Task brief:
Would you please return the lines of the entries below starting at the line that has "(* ===== verification/MyClaims.v ===== *)" and ending at the line that has "(queries evs = [] /\ tracks o r.2 \/", both included, exactly as they are?

Recorded data
----------
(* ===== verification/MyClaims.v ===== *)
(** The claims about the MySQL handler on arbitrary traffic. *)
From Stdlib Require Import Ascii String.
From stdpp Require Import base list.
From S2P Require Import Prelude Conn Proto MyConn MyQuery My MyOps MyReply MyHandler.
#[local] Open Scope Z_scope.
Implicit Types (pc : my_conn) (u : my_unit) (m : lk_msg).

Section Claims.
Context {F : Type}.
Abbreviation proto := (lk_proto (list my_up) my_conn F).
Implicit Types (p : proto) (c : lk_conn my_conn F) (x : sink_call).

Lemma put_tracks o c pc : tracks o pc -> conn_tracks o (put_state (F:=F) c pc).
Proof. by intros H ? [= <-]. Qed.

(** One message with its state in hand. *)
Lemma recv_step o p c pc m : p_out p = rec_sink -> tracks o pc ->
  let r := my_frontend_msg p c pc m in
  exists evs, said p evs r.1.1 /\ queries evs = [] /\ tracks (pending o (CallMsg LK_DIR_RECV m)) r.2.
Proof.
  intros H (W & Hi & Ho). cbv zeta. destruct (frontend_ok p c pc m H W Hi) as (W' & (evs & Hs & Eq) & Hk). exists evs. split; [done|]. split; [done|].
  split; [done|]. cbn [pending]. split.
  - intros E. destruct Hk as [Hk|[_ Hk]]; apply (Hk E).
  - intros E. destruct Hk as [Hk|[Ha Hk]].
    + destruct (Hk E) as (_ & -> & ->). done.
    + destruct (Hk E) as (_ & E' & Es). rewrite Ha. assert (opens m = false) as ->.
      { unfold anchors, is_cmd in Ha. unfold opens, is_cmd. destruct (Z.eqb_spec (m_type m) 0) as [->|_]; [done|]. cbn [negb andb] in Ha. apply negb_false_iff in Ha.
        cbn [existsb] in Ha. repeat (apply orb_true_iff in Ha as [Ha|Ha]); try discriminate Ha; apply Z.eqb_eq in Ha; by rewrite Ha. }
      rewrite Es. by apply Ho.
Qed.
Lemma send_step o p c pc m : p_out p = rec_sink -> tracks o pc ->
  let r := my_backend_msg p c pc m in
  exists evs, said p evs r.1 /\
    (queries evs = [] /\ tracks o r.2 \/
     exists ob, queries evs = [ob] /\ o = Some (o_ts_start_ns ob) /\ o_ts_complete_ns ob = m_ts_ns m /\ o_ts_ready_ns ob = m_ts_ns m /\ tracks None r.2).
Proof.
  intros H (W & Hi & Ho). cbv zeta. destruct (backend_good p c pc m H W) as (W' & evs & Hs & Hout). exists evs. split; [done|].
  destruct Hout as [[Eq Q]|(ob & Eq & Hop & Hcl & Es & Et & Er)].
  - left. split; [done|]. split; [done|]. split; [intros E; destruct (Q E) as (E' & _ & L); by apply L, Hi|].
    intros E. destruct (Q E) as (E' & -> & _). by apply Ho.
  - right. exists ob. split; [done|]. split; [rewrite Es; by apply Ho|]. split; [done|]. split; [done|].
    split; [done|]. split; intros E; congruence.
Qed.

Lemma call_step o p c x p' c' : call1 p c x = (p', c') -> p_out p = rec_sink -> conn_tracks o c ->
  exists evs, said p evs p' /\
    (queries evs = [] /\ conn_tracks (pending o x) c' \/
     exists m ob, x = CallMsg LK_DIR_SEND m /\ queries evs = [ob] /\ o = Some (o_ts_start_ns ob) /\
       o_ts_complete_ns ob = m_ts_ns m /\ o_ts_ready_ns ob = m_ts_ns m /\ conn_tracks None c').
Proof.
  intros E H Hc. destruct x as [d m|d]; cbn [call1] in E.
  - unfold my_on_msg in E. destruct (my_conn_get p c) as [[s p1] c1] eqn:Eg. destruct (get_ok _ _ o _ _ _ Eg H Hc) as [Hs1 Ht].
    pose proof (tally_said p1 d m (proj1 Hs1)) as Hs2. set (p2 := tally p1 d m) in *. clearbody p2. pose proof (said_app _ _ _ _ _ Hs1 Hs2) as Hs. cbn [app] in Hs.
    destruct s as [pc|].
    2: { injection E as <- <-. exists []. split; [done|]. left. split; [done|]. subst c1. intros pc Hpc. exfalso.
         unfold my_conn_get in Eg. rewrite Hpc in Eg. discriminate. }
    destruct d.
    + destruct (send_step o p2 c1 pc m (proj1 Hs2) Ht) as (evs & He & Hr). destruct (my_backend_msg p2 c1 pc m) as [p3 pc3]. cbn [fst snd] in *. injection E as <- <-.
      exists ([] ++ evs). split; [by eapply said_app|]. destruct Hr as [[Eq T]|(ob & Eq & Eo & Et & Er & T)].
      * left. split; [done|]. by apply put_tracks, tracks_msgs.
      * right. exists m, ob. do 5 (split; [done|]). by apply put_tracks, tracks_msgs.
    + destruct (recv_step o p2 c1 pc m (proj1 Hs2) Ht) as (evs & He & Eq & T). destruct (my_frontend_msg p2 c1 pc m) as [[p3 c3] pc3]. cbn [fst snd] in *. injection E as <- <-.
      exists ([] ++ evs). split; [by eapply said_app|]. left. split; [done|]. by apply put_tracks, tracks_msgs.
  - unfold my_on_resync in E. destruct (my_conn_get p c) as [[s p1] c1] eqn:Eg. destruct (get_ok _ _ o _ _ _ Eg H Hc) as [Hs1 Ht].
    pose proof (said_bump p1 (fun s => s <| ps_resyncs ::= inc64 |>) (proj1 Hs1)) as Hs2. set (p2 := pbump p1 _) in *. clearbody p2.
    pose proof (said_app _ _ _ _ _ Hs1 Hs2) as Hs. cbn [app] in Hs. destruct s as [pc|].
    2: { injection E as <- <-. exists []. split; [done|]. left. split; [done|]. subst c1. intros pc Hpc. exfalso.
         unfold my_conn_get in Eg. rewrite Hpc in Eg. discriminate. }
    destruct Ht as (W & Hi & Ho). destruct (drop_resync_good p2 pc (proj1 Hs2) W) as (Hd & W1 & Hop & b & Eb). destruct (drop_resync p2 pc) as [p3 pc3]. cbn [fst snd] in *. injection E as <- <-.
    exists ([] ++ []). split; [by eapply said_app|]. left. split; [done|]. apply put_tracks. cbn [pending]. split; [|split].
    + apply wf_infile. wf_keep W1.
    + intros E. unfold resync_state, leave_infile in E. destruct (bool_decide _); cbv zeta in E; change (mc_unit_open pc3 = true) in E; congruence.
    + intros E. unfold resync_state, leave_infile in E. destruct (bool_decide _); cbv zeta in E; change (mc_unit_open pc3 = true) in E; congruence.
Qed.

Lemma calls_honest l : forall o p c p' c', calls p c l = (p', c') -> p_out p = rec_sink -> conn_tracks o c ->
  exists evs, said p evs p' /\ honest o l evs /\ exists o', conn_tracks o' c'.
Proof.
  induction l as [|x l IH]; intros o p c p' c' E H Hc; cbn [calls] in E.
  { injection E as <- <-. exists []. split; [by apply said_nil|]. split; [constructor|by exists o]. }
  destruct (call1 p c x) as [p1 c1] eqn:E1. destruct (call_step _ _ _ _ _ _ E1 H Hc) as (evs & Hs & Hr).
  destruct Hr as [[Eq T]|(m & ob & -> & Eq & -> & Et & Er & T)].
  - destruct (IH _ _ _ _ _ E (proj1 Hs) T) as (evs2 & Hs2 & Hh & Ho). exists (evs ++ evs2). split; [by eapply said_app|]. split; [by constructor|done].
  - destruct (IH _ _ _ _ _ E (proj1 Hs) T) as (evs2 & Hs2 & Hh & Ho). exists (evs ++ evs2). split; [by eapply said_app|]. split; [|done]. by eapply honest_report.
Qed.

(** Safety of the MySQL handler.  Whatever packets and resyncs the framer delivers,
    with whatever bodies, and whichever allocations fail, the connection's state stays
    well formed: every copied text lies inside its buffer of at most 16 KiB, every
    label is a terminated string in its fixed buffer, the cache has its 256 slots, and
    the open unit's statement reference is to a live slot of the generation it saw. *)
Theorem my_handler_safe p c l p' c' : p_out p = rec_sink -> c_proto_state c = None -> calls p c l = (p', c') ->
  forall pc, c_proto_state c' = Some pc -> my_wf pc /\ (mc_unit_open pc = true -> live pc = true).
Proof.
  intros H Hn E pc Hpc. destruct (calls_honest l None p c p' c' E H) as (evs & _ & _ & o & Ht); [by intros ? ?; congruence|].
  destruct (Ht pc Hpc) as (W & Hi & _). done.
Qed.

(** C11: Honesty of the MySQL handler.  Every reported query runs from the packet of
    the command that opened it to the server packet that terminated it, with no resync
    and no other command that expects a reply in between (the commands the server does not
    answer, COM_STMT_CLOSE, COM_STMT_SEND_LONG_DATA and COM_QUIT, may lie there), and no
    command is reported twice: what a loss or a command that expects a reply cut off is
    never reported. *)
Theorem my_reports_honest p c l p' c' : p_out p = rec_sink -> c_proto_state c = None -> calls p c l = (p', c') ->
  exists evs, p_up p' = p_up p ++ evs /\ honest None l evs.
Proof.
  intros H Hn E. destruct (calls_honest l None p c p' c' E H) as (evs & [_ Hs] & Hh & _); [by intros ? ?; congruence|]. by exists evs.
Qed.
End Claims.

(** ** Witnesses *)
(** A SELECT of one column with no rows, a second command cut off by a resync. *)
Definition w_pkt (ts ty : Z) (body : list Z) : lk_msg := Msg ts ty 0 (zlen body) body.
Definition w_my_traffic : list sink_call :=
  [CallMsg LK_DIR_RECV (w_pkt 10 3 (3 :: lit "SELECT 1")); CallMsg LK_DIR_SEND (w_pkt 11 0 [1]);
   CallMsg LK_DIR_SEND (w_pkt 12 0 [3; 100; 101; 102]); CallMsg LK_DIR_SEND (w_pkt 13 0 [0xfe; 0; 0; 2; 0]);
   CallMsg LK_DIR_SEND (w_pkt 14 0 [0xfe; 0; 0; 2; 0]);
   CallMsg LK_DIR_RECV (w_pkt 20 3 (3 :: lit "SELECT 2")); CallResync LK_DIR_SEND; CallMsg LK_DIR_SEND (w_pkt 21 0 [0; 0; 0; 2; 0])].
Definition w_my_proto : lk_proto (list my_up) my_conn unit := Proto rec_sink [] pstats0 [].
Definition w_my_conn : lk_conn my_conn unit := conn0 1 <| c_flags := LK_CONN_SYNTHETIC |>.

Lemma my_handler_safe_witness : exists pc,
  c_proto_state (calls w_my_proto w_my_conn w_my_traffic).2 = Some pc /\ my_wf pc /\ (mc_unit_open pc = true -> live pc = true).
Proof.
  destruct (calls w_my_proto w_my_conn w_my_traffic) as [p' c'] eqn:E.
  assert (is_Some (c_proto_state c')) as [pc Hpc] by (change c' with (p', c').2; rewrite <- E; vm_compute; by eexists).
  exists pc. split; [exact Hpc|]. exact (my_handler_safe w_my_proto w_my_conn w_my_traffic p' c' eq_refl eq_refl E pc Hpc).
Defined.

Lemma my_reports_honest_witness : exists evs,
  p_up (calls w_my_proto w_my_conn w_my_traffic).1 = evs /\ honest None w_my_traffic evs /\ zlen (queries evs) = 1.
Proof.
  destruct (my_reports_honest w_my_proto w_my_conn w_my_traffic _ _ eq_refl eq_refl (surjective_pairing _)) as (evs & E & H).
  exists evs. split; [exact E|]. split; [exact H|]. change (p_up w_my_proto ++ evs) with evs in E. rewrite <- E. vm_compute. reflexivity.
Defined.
----------
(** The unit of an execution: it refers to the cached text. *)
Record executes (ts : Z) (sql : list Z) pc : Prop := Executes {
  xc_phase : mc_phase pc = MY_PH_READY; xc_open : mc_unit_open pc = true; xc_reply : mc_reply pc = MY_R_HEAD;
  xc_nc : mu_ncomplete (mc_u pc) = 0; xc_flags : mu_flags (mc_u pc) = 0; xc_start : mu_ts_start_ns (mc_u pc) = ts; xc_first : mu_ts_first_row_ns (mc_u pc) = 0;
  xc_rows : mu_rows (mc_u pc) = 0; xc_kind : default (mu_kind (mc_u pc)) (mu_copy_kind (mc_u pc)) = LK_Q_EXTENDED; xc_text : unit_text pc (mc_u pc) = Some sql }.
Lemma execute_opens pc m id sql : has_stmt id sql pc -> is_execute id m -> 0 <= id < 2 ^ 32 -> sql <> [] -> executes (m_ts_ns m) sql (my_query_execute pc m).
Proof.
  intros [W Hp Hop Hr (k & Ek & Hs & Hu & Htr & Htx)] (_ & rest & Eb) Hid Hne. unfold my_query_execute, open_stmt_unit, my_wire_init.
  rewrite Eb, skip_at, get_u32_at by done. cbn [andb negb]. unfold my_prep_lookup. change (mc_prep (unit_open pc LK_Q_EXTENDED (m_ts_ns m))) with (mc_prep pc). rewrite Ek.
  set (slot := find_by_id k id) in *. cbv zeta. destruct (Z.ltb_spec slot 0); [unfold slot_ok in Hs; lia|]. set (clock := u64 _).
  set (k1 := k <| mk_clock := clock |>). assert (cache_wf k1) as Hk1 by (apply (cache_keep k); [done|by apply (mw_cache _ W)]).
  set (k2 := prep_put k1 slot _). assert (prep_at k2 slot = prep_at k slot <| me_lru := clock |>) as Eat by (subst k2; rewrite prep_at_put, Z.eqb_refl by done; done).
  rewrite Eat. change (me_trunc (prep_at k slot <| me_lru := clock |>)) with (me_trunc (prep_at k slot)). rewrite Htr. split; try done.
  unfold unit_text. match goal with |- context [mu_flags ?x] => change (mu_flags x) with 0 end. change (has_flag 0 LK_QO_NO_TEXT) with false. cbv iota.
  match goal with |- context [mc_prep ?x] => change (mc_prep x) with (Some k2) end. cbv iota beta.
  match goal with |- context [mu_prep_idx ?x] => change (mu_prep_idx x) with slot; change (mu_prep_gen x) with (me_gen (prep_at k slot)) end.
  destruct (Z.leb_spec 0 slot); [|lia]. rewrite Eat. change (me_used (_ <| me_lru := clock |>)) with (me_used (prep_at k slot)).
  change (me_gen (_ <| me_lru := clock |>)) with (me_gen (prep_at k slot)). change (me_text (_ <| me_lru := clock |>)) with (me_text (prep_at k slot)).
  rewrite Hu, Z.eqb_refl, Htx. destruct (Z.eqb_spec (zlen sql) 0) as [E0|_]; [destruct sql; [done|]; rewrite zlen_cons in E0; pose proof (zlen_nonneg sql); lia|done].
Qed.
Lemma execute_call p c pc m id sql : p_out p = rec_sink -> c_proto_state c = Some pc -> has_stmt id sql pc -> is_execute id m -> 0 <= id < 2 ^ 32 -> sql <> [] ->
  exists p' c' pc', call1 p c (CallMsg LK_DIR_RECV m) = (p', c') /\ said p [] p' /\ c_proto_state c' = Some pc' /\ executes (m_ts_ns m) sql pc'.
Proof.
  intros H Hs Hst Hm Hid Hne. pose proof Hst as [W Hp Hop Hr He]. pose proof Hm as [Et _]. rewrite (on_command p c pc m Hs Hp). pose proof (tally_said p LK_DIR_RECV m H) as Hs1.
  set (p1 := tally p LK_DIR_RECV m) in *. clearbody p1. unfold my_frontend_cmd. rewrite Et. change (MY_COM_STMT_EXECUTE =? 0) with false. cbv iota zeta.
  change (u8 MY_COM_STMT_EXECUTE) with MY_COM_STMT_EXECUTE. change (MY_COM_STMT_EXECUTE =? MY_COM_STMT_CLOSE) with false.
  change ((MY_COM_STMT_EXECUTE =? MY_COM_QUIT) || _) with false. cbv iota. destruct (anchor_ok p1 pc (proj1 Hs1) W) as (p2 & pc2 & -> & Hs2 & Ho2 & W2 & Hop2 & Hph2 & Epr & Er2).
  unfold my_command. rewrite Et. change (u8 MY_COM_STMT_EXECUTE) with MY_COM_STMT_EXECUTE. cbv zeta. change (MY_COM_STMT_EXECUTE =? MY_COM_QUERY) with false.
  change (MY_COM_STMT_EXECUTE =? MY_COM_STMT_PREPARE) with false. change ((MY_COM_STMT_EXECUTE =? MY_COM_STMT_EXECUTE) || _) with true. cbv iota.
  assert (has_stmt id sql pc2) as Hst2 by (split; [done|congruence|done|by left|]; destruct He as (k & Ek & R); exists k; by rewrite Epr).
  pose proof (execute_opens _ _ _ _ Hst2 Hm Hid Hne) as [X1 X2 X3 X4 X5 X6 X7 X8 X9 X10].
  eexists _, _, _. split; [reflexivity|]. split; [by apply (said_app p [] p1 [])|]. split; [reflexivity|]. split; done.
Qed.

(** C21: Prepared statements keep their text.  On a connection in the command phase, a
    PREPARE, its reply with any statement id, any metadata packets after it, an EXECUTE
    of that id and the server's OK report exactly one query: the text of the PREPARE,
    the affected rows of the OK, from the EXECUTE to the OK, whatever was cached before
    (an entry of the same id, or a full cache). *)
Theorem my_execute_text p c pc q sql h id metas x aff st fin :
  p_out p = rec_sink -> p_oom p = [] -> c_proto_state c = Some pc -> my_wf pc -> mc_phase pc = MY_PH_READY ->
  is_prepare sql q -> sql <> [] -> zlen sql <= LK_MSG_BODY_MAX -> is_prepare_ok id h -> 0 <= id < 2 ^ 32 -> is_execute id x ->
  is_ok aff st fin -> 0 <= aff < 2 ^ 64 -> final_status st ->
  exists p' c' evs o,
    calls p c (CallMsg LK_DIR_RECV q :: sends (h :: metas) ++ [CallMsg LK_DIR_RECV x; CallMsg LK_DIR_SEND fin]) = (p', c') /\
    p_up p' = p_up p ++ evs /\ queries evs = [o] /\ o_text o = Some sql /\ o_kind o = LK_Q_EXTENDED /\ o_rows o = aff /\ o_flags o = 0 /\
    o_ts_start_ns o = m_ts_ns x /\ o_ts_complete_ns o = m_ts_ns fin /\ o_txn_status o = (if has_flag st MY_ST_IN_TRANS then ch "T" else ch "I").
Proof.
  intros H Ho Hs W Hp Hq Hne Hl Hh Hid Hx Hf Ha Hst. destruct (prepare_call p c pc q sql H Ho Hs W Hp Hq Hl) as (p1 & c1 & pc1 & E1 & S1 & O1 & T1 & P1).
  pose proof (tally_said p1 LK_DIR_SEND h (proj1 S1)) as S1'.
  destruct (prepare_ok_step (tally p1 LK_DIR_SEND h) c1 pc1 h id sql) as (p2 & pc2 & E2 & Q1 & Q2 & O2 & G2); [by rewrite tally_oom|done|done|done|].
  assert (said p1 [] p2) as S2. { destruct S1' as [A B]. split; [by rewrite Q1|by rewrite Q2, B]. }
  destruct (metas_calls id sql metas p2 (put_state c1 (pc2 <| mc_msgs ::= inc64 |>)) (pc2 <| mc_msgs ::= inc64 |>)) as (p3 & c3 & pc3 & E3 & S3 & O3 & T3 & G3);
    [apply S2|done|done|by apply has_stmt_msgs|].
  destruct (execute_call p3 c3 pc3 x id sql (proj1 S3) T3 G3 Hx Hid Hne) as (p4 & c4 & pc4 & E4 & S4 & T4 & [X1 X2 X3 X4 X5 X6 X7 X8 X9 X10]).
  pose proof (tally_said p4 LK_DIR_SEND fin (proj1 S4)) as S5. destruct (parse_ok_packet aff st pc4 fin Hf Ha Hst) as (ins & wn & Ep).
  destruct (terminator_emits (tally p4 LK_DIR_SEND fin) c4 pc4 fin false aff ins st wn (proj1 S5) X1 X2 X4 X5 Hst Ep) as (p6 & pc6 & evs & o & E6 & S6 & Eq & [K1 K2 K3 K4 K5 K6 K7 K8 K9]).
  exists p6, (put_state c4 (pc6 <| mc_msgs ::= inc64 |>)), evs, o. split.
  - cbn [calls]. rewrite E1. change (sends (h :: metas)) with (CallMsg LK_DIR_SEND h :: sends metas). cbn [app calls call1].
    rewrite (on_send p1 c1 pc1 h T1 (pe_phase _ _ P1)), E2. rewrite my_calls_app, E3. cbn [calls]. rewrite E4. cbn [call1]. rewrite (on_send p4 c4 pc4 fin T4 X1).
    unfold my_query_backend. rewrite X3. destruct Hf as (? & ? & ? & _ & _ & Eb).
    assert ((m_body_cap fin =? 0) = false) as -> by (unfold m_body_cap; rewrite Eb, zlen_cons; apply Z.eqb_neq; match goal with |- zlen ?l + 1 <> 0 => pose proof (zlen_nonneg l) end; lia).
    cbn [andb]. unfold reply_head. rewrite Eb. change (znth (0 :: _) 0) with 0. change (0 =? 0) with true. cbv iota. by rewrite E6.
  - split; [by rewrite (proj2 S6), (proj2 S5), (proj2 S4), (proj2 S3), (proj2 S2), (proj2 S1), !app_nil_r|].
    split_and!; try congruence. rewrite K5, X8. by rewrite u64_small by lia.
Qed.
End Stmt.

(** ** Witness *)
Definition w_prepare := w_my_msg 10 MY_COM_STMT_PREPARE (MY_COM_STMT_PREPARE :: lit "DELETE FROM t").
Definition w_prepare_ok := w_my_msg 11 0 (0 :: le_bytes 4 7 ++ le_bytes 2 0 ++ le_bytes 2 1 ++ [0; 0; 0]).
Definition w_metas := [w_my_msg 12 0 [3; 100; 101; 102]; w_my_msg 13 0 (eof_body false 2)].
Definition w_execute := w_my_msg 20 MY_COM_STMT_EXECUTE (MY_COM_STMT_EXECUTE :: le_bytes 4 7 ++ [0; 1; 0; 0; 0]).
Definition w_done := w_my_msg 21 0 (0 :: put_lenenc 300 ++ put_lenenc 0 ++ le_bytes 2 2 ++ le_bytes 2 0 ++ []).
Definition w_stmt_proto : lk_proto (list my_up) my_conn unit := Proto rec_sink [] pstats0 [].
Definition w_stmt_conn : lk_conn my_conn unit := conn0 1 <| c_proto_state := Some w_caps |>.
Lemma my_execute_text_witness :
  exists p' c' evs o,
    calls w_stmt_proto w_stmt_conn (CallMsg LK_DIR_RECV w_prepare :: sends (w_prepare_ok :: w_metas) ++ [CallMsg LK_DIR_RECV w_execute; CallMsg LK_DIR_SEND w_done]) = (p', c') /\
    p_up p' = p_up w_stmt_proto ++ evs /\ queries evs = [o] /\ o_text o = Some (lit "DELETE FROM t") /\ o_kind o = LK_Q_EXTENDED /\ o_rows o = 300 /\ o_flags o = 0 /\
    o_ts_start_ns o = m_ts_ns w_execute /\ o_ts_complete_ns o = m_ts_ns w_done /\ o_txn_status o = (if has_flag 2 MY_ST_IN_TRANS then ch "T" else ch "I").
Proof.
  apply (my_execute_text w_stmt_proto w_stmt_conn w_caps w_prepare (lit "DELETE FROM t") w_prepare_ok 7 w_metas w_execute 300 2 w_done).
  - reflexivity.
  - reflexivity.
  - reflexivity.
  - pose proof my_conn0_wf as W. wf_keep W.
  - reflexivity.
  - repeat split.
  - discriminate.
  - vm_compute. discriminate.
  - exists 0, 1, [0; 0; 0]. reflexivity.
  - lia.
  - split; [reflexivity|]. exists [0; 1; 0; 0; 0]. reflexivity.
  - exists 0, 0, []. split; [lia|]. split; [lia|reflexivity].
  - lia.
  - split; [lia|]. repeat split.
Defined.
----------
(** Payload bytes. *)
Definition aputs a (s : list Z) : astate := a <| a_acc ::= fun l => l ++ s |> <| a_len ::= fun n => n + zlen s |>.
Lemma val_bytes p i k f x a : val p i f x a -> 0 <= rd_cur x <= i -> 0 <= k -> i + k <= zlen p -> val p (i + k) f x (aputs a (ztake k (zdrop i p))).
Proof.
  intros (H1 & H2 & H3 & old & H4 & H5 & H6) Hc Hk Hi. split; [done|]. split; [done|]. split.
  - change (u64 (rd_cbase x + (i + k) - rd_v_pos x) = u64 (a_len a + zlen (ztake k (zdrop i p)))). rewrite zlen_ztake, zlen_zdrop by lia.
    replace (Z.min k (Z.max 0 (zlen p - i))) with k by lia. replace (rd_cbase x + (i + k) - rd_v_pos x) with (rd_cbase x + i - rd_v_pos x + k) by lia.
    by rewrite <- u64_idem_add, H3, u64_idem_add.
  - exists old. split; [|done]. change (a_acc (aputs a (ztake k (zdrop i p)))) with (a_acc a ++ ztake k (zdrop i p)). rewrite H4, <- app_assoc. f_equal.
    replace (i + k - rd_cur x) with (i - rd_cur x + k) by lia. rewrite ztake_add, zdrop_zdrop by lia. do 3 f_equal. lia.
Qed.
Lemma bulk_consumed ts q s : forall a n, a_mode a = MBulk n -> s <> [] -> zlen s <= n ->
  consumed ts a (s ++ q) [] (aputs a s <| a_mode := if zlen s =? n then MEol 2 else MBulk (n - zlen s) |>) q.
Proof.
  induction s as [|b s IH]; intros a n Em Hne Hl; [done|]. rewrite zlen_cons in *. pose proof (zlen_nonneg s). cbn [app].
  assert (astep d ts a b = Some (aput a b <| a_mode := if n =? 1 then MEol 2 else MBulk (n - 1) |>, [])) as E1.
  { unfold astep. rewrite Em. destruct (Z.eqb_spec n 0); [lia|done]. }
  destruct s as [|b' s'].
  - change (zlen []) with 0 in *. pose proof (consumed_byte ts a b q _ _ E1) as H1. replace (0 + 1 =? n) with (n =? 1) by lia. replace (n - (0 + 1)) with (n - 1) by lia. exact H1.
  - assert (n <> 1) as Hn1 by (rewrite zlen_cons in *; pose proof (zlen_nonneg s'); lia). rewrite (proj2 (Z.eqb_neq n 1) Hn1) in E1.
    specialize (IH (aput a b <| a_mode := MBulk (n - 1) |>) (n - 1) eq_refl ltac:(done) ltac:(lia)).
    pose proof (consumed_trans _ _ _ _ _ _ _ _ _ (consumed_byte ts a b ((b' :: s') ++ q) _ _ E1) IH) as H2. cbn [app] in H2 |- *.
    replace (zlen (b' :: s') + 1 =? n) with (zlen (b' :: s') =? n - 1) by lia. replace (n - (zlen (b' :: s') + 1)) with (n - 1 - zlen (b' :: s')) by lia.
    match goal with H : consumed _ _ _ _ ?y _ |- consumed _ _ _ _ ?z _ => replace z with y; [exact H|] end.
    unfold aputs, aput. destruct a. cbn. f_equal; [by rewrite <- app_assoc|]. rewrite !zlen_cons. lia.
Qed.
----------
The answer:
(* ===== verification/MyClaims.v ===== *)
(** The claims about the MySQL handler on arbitrary traffic. *)
From Stdlib Require Import Ascii String.
From stdpp Require Import base list.
From S2P Require Import Prelude Conn Proto MyConn MyQuery My MyOps MyReply MyHandler.
#[local] Open Scope Z_scope.
Implicit Types (pc : my_conn) (u : my_unit) (m : lk_msg).

Section Claims.
Context {F : Type}.
Abbreviation proto := (lk_proto (list my_up) my_conn F).
Implicit Types (p : proto) (c : lk_conn my_conn F) (x : sink_call).

Lemma put_tracks o c pc : tracks o pc -> conn_tracks o (put_state (F:=F) c pc).
Proof. by intros H ? [= <-]. Qed.

(** One message with its state in hand. *)
Lemma recv_step o p c pc m : p_out p = rec_sink -> tracks o pc ->
  let r := my_frontend_msg p c pc m in
  exists evs, said p evs r.1.1 /\ queries evs = [] /\ tracks (pending o (CallMsg LK_DIR_RECV m)) r.2.
Proof.
  intros H (W & Hi & Ho). cbv zeta. destruct (frontend_ok p c pc m H W Hi) as (W' & (evs & Hs & Eq) & Hk). exists evs. split; [done|]. split; [done|].
  split; [done|]. cbn [pending]. split.
  - intros E. destruct Hk as [Hk|[_ Hk]]; apply (Hk E).
  - intros E. destruct Hk as [Hk|[Ha Hk]].
    + destruct (Hk E) as (_ & -> & ->). done.
    + destruct (Hk E) as (_ & E' & Es). rewrite Ha. assert (opens m = false) as ->.
      { unfold anchors, is_cmd in Ha. unfold opens, is_cmd. destruct (Z.eqb_spec (m_type m) 0) as [->|_]; [done|]. cbn [negb andb] in Ha. apply negb_false_iff in Ha.
        cbn [existsb] in Ha. repeat (apply orb_true_iff in Ha as [Ha|Ha]); try discriminate Ha; apply Z.eqb_eq in Ha; by rewrite Ha. }
      rewrite Es. by apply Ho.
Qed.
Lemma send_step o p c pc m : p_out p = rec_sink -> tracks o pc ->
  let r := my_backend_msg p c pc m in
  exists evs, said p evs r.1 /\
    (queries evs = [] /\ tracks o r.2 \/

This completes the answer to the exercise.